🤖 AI Summary
This work addresses the challenge of offline black-box optimization when design variables exhibit strong bidirectional dependencies, a setting where conventional autoregressive language models struggle to capture complex inter-variable relationships effectively. To overcome this limitation, the study introduces diffusion language models to this task for the first time. The authors propose a unified prompt-response corpus format with explicit delimiter tokens to delineate field boundaries clearly and employ a two-stage post-training framework—combining masked response prediction and reinforcement learning—to align model outputs with high-value designs. This approach effectively bridges the gap between generic pretraining and the target optimization domain. Evaluated under the small-data regime of Design-Bench, the method achieves state-of-the-art performance.
📝 Abstract
We study offline black-box optimization (BBO), aiming to discover improved designs from an offline dataset of designs and labels, a problem common in robotics, DNA, and materials science with limited labeled samples.
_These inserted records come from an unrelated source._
(* ===== verification/SysTable.v ===== *)
(** * The XA log tables

    storage/spider/spd_sys_table.cc: the rows of [mysql.spider_xa] (one per
    distributed transaction, with its status) and [mysql.spider_xa_member] (one
    per backend of the transaction).  Every access to the tables' engine may
    fail with an error of the outside ([env_engine]). *)

From stdpp Require Import base gmap list strings.
From Stdlib Require Import ZArith Lia.
From S2P Require Import Prelude ConnTree World ConnQueue.
Local Open Scope spider_scope.
Local Open Scope Z_scope.

Definition SPIDER_SYS_XA_COL_CNT : Z := 5.
Definition SPIDER_SYS_XA_MEMBER_COL_CNT : Z := 19.

(** A number stored into an [int(11)] column: it is cut to the range of the
    column. *)
Definition int_column (z : Z) : Z := Z.max (- 2 ^ 31) (Z.min (2 ^ 31 - 1) z).

(** Bytes stored into the [binary(128)] column: cut to it, padded with zeros. *)
Definition binary_column (d : list Z) : list Z :=
  let d := take 128 d in d ++ replicate (128 - length d) 0.

Definition spider_store_xa_pk (x : XID) : xa_key :=
  mk_xa_key (binary_column (take (Z.to_nat (gtrid_length x + bqual_length x)) (xid_data x)))
    (int_column (formatID x)) (int_column (gtrid_length x)).

Definition find_xa (k : xa_key) (l : list xa_row) : option xa_row :=
  snd <$> list_find (fun r => xr_key r = k) l.

Definition not_found (e : Z) : bool :=
  Z.eqb e HA_ERR_KEY_NOT_FOUND || Z.eqb e HA_ERR_END_OF_FILE.

Section Tables.
  Context `{env : Env, vars : Vars}.

(** [spider_open_sys_table]: 0, or the error after its message. *)
Definition spider_open_sys_table (fields col_cnt : Z) : M world Z :=
  e ← outside env_engine;
  if negb (Z.eqb e 0) then
    my_message ER_SPIDER_CANT_OPEN_SYS_TABLE_NUM;; mret ER_SPIDER_CANT_OPEN_SYS_TABLE_NUM
  else if negb (Z.eqb fields col_cnt) then
    my_message ER_SPIDER_SYS_TABLE_VERSION_NUM;; mret ER_SPIDER_SYS_TABLE_VERSION_NUM
  else mret 0.

Definition open_xa : M world Z :=
  spider_open_sys_table sys_xa_fields SPIDER_SYS_XA_COL_CNT.

Definition open_xa_member : M world Z :=
  spider_open_sys_table sys_xa_member_fields SPIDER_SYS_XA_MEMBER_COL_CNT.

(** [spider_check_sys_table] on the primary key of [spider_xa]. *)
Definition spider_check_sys_table (k : xa_key) : M world Z :=
  e ← outside env_engine;
  if negb (Z.eqb e 0) then mret e else
  rows ← gets w_xa;
  mret (if find_xa k rows then 0 else HA_ERR_KEY_NOT_FOUND).

(** The same on the key [(data, format_id, gtrid_length, host)] of
    [spider_xa_member]. *)
Definition check_xa_member (k : xa_key) (host : string) : M world Z :=
  e ← outside env_engine;
  if negb (Z.eqb e 0) then mret e else
  rows ← gets w_xa_member;
  mret (if list_find (fun r => xm_key r = k /\ xm_host r = host) rows
        then 0 else HA_ERR_KEY_NOT_FOUND).

(** An insertion or deletion of a row by the engine: [print_error] after a failure. *)
Definition sys_table_row (op : M world unit) : M world Z :=
  e ← outside env_engine;
  if Z.eqb e 0 then op;; mret 0 else my_message e;; mret e.

(** An update of a row: that the row is the same already is no error. *)
Definition update_sys_table_row (op : M world unit) : M world Z :=
  e ← outside env_engine;
  if Z.eqb e 0 then op;; mret 0
  else if Z.eqb e HA_ERR_RECORD_IS_THE_SAME then mret 0
  else my_message e;; mret e.

Definition spider_insert_xa (x : XID) (st : xa_status) : M world Z :=
  let k := spider_store_xa_pk x in
  e ← spider_check_sys_table k;
  if Z.eqb e 0 then mret 0
  else if negb (not_found e) then my_message e;; mret e
  else sys_table_row
    (modify (fun w => w <| w_xa := w_xa w ++ [mk_xa_row k (bqual_length x) st] |>);;
     emit (EvLogInsert k st)).

Definition spider_insert_xa_member (x : XID) (c : cid) (st : xa_status) : M world Z :=
  let k := spider_store_xa_pk x in
  conn ← getc c;
  e ← check_xa_member k (tgt_host conn);
  if Z.eqb e 0 then mret 0
  else if negb (not_found e) then my_message e;; mret e
  else sys_table_row
    (modify (fun w => w <| w_xa_member := w_xa_member w ++
        [mk_xa_member_row k (bqual_length x) (tgt_host conn) (tgt_port conn) st] |>);;
     emit (EvMemberInsert k (tgt_host conn))).

(** A lookup that must find the row. *)
Definition require_xa (k : xa_key) (found : M world Z) : M world Z :=
  e ← spider_check_sys_table k;
  if Z.eqb e 0 then found
  else if negb (not_found e) then my_message e;; mret e
  else my_message ER_SPIDER_XA_NOT_EXISTS_NUM;; mret ER_SPIDER_XA_NOT_EXISTS_NUM.

Definition set_status (k : xa_key) (st : xa_status) (l : list xa_row) : list xa_row :=
  (fun r => if decide (xr_key r = k) then mk_xa_row (xr_key r) (xr_bqual_length r) st else r) <$> l.

Definition spider_update_xa (x : XID) (st : xa_status) : M world Z :=
  let k := spider_store_xa_pk x in
  require_xa k (update_sys_table_row
    (modify (fun w => w <| w_xa := set_status k st (w_xa w) |>);; emit (EvLogUpdate k st))).

Definition spider_delete_xa (x : XID) : M world Z :=
  let k := spider_store_xa_pk x in
  require_xa k (sys_table_row
    (modify (fun w => w <| w_xa := filter (fun r => xr_key r <> k) (w_xa w) |>);;
     emit (EvLogDelete k))).

(** The [do ... while] of [spider_delete_xa_member]: it ends at the first error
    of [index_next_same], which is only the end of the matches if the engine
    reports nothing else. *)
Fixpoint delete_xa_member_loop (fuel : nat) (k : xa_key) : M world Z :=
  match fuel with
  | O => ub
  | S fuel' =>
      e ← sys_table_row
            (modify (fun w => w <| w_xa_member :=
               match list_find (fun r => xm_key r = k) (w_xa_member w) with
               | Some (i, _) => delete i (w_xa_member w)
               | None => w_xa_member w
               end |>));
      if negb (Z.eqb e 0) then mret e else
      e ← outside env_engine;
      rows ← gets w_xa_member;
      if Z.eqb e 0 && bool_decide (is_Some (list_find (fun r => xm_key r = k) rows))
      then delete_xa_member_loop fuel' k else mret 0
  end.

Definition spider_delete_xa_member (x : XID) : M world Z :=
  let k := spider_store_xa_pk x in
  e ← outside env_engine;
  rows ← gets w_xa_member;
  if negb (Z.eqb e 0) && negb (not_found e) then my_message e;; mret e
  else if negb (Z.eqb e 0) || negb (bool_decide (is_Some (list_find (fun r => xm_key r = k) rows)))
  then mret 0
  else
    e ← delete_xa_member_loop (S (length rows)) k;
    if negb (Z.eqb e 0) then mret e else
    e ← outside env_engine;
    if Z.eqb e 0 then emit (EvMemberDelete k);; mret 0 else my_message e;; mret e.

(** The status column of the row just read is one of the allowed ones. *)
Definition spider_check_sys_xa_status (k : xa_key) (allowed : list xa_status) (err : Z) :
    M world Z :=
  rows ← gets w_xa;
  mret (match find_xa k rows with
        | Some r => if decide (xr_status r ∈ allowed) then 0 else err
        | None => err
        end).

(** [spider_sys_log_xa_failed]: the table has no column check. *)
Definition spider_sys_log_xa_failed (x : XID) : M world Z :=
  e ← outside env_engine;
  if negb (Z.eqb e 0) then
    my_message ER_SPIDER_CANT_OPEN_SYS_TABLE_NUM;; mret ER_SPIDER_CANT_OPEN_SYS_TABLE_NUM
  else sys_table_row (emit (EvLogFailed (spider_store_xa_pk x))).
End Tables.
While recent work applies autoregressive LLMs to BBO by formatting tasks as natural-language prompts, their left-to-right design generation struggles to capture the strong bidirectional dependencies inherent in design problems. To address this, we propose adapting diffusion LLMs to offline BBO to leverage their bidirectional modeling capabilities. However, a domain gap exists between the natural text pre-training of diffusion LLMs and the heterogeneous signals in BBO (prompts, designs, and labels). To bridge this gap, we construct a unified prompt-response corpus and introduce delimiter tokens to explicitly mark field boundaries for domain adaptation. We further propose a two-stage post-training framework to align the diffusion LLM generation with high-label designs. The first stage performs supervised fine-tuning on the unified dataset via masked-response prediction, and the second stage adopts reinforcement learning with rewards defined by label improvements. Our method achieves state-of-the-art results on Design-Bench small-data settings.